Grace and peace in Christ,
I don’t sense a true kinship when I watch that video. I sense a lot of faking going on. You are friends on the surface so that you can “discuss” each others religion but other than that, there’s nothing there. You even said you wouldn’t ever want your daughter to date a Mormon. If you were really friends who respected each other, don’t you think you would love for your daughter to date a Mormon because you respect them so highly? Even if Mormons came up with the different kinds of mormonism, that’s not our core doctrine and shouldn’t even be discussed as such. Like I said, man is imperfect but God is not. I’m getting into a bible bashing spirit though and am going to stop. I would really just appreciate it if you stopped questioning us and our religion and dealt with your own. If you really have questions, take them to our First Presidency. They are the ones to talk to. Maybe you can call in when President Monson is on Larry King and ask your questions.
To which I replied:
Maybe we have very different understandings of what constitutes authentic friends and kinship (and even dating). If I love my daughter, and I think I do, I will want the best for her, but what’s best for her is to do God’s will. I view dating as a precursor to marriage. Marrying a Mormon would not be God’s will, because we do not believe we share the same God or gospel. On a related note, Spencer Kimball has a whole section discouraging interfaith marriage in “The Miracle of Forgiveness”. He agrees in principle over inter-faith marriage not being God’s will.

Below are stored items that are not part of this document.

(** * Protocol decoders of libsigrokdecode: PWM and IR IRMP

    A shallow embedding of [decoders/pwm/pd.py] and [decoders/ir_irmp/pd.py]
    together with the properties their specification states about them.

    Conventions of the embedding.
    - Python integers are [Z].
    - Python floats are idealised as exact rationals ([Q]): every float
      operation is read as the exact operation on the value it denotes.  The
      decoders only divide sample counts, multiply by constants and compare
      with powers of ten, so the idealisation is the arithmetic the code
      intends; rounding errors of binary64 are outside the model.  The text
      of a period is also given on binary64 floats ([period_s_binary64]),
      to evaluate it at given periods as Python does.
    - A decoder method that can raise is a computation in the monad [M], which
      threads the records passed to [self.put] (they stay emitted when a later
      statement raises) and the outcome: a value or a Python exception.
    - [self.wait] belongs to the host engine, which is not part of the
      decoders' sources.  It is modelled from the specification of the sample
      cursor: a decode run is driven by the list of wake-ups the cursor
      delivers for a finite sample stream, and the run ends silently when the
      stream is exhausted. *)

From Stdlib Require Import ZArith QArith Qround Qabs String Ascii List Bool Lia.
From Stdlib Require Import DecimalString HexadecimalString.
From Stdlib Require Import PrimFloat SpecFloat FloatOps.
Import ListNotations.

Set Warnings "-inexact-float".

Local Open Scope Z_scope.

(** ** Python formatting primitives *)

Module Py.

Local Open Scope string_scope.

(** [str.join] *)
Fixpoint join (sep : string) (l : list string) : string :=
  match l with
  | [] => ""
  | [s] => s
  | s :: l' => s ++ sep ++ join sep l'
  end.

(** Left padding with ['0'] up to [width] characters. *)
Fixpoint zeros (n : nat) : string :=
  match n with
  | O => ""
  | S n' => String "0" (zeros n')
  end.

In front of a camera one feels the need to be presentational, so yeah, I’m probably not acting exactly like I would off-camera, but Andrew and I are not interacting over hidden motives. In fact the first time Andrew and I meant I assertively evangelized him for over an hour. He knows my agenda. And I know Andrew’s agenda: to promote a more historical reading of the Book of Mormon’s view of Christ and salvation. Take care.
Andrew chimed in and re-asserted his allegiance to Thomas Monson as a prophet:
If I may say one thing (and it may seem contradictory, and i dont know how to reconcile that for you). I do sustain Thomas S Monson as God’s prophet, and at the same time i think he’s mistaken on a few points. after we stopped filming i mentioned Gordon B Hinckley’s book, “Standing for Something” the one about the 10 principles. he mentioned a story in there of a palestinian cabbie who said the US never took over another country or imposed its will on another country. my first reaction to that was, “well bro Gordon doesnt know what he’s talking about.” it didnt change my opinion of him as a prophet. its something similar here with Pres Monson. i dont think he knows everything doctrinally, but that doesnt mean hes not God’s prophet.
The next roundtable’s topic will be on hell. Would any Mormon here like to participate?